Argentine poet and screenwriter

Ulyses Petit de Murat (28 January 1907 - 19 August 1983) was an Argentine poet and screenwriter.

He wrote the script for The Gaucho War (1942) with Homero Manzi based on the 1905 novel by Leopoldo Lugones. At the 1943 Argentine Film Critics Association Awards, Murat and Manzi won the Silver Condor Award for Best Adapted Screenplay for their screenplay of the film which proved highly successful. His poem "Graciela Oscura" was set to music by Astor Piazzolla for the film Extraña ternura; this song was repeated several times in the movie, and was reported to be the main attraction of the film when it opened at Cine Monumental in the spring of 1964.

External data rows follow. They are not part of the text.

(* ===== verification/GoFloat.v ===== *)
(** * [float64]

    The conversion of an integer to a [float64] and the division, in IEEE 754
    double precision as the standard library's [SpecFloat] computes it, and the
    integers that survive the conversion. *)

From Stdlib Require Import SpecFloat.
From S2P Require Import Prelude.

Local Open Scope Z_scope.

(** [float64(z)] of an integer, rounded to nearest even, and [x / y]. *)
Definition float64 (z : Z) : spec_float := binary_normalize 53 1024 z 0 false.
Definition float64_div (x y : spec_float) : spec_float := SFdiv 53 1024 x y.

(** The integer a float denotes, if it denotes one. *)
Definition floatZ (f : spec_float) : option Z :=
  match f with
  | S754_zero _ => Some 0
  | S754_finite s m e =>
      let v := if 0 <=? e then Some (Z.pos m * 2 ^ e)
               else if Z.pos m mod 2 ^ (- e) =? 0 then Some (Z.pos m / 2 ^ (- e)) else None in
      (fun v => if s then - v else v) <$> v
  | _ => None
  end.

Lemma digits2_pos_size p : digits2_pos p = Pos.size p.
Proof. induction p; simpl; congruence. Qed.

Lemma digits2_pos_le p (n : Z) : Z.pos p < 2 ^ n -> 0 <= n -> Z.pos (digits2_pos p) <= n.
Proof.
  intros Hp Hn. rewrite digits2_pos_size. pose proof (Pos.size_le p) as Hs.
  apply Pos2Z.pos_le_pos in Hs. rewrite Pos2Z.inj_pow in Hs.
  destruct (Z.le_gt_cases (Z.pos (Pos.size p)) n) as [|Hgt]; [done|].
  assert (2 ^ (n + 1) <= 2 ^ Z.pos (Pos.size p)) by (apply Z.pow_le_mono_r; lia).
  rewrite Z.pow_add_r in H by lia. lia.
Qed.

Lemma digits2_shift n p : digits2_pos (Pos.iter xO p n) = (digits2_pos p + n)%positive.
Proof.
  induction n as [|n IH] using Pos.peano_ind; simpl; [lia|].
  rewrite Pos.iter_succ. simpl. rewrite IH. lia.
Qed.

(** A 53-bit significand is rounded to itself. *)
Lemma round_exact s m e :
  digits2_pos m = 53%positive -> -1074 <= e <= 971 ->
  binary_round_aux 53 1024 s (Z.pos m) e loc_Exact = S754_finite s m e.
Proof.
  intros Hd He. unfold binary_round_aux.
  assert (Hs : shr_fexp 53 1024 (Z.pos m) e loc_Exact = ({| shr_m := Z.pos m; shr_r := false; shr_s := false |}, e)).
  { unfold shr_fexp, fexp, emin. cbn [Zdigits2]. rewrite Hd.
    replace (Z.max (53 + e - 53) (3 - 1024 - 53) - e) with 0 by lia. done. }
  rewrite Hs. cbn [shr_m loc_of_shr_record round_nearest_even]. rewrite Hs. cbn [shr_m].
  destruct (Z.leb_spec e (1024 - 53)); [done|lia].
Qed.

Lemma float64_pos s p :
  Z.pos p < 2 ^ 53 ->
  exists m e, binary_round 53 1024 s p 0 = S754_finite s m e /\ e <= 0 /\ Z.pos m = Z.pos p * 2 ^ (- e).
Proof.
  intros Hp. pose proof (digits2_pos_le p 53 Hp ltac:(lia)) as Hd.
  unfold binary_round, fexp, emin. rewrite Z.add_0_r.
  replace (Z.max (Z.pos (digits2_pos p) - 53) (3 - 1024 - 53)) with (Z.pos (digits2_pos p) - 53) by lia.
  unfold shl_align. rewrite Z.sub_0_r.
  destruct (Z.pos (digits2_pos p) - 53) as [|q|q] eqn:E; [|lia|].
  - exists p, 0. rewrite round_exact by lia. split_and!; [done|lia|lia].
  - exists (Pos.iter xO p q), (Z.neg q). rewrite round_exact; [|rewrite digits2_shift; lia|lia].
    split_and!; [done|lia|]. change (Pos.iter xO p q) with (Zpower.shift_pos q p).
    rewrite Zpower.shift_pos_correct. apply Z.mul_comm.
Qed.

Lemma floatZ_finite s m e p :
  e <= 0 -> Z.pos m = Z.pos p * 2 ^ (- e) ->
  floatZ (S754_finite s m e) = Some (if s then Z.neg p else Z.pos p).
Proof.
  intros He Hm. unfold floatZ. destruct (Z.leb_spec 0 e).
  - assert (e = 0) as -> by lia. rewrite Hm. destruct s; simpl; f_equal; lia.
  - rewrite Hm, Z.mod_mul, Z.div_mul by (apply Z.pow_nonzero; lia). simpl. by destruct s.
Qed.

Lemma floatZ_float64 z : - 2 ^ 53 < z < 2 ^ 53 -> floatZ (float64 z) = Some z.
Proof.
  intros Hz. destruct z as [|p|p]; [done| |]; unfold float64, binary_normalize.
  - destruct (float64_pos false p) as (m & e & -> & He & Hm); [lia|]. by apply (floatZ_finite false _ _ p).
  - destruct (float64_pos true p) as (m & e & -> & He & Hm); [lia|]. by apply (floatZ_finite true _ _ p).
Qed.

He was a member of the jury at the 1960 Cannes Film Festival and the 13th Moscow International Film Festival in 1983.

==Selected filmography==
- Prisoners of the Earth (1939)
- The Gaucho War (1942)
- His Best Student (1944)
- Savage Pampas (1945)
- Where Words Fail (1946)
- The Earring (1951)
- To Live for a Moment (1951)
- Suburb (1951)
- The Orchid (1951)
- The Count of Monte Cristo (1953)
- Bluebeard (1955)
- The Romance of a Gaucho (1961)
- Savage Pampas (1966)

==Awards==
- 1935 - Municipal Poetry Prize granting the Municipality of the City of Buenos Aires.
- 1943 - Silver Condor Award for Best Adapted Screenplay, the Film Critics Association of Argentina, shared with Homero Manzi, for The Gaucho War.
- 1962 - Argentores Prize and the National Endowment for the Arts for theater, for his work A Mirror to the Saint.
- 1967 - Argentores Trophy for Best Film by cinecomedia To Hell with This Cure.
- 1971 - Grand Prize of the National Endowment for the Arts.
- 1976 - Award "Sixto Pondal Rivers" to established authors.
- 1977 - Municipal Poetry Prize awarded by the Municipality of the City of Buenos Aires.
- 1981 - Grand Prize of Honor of the Argentina Society of Writers.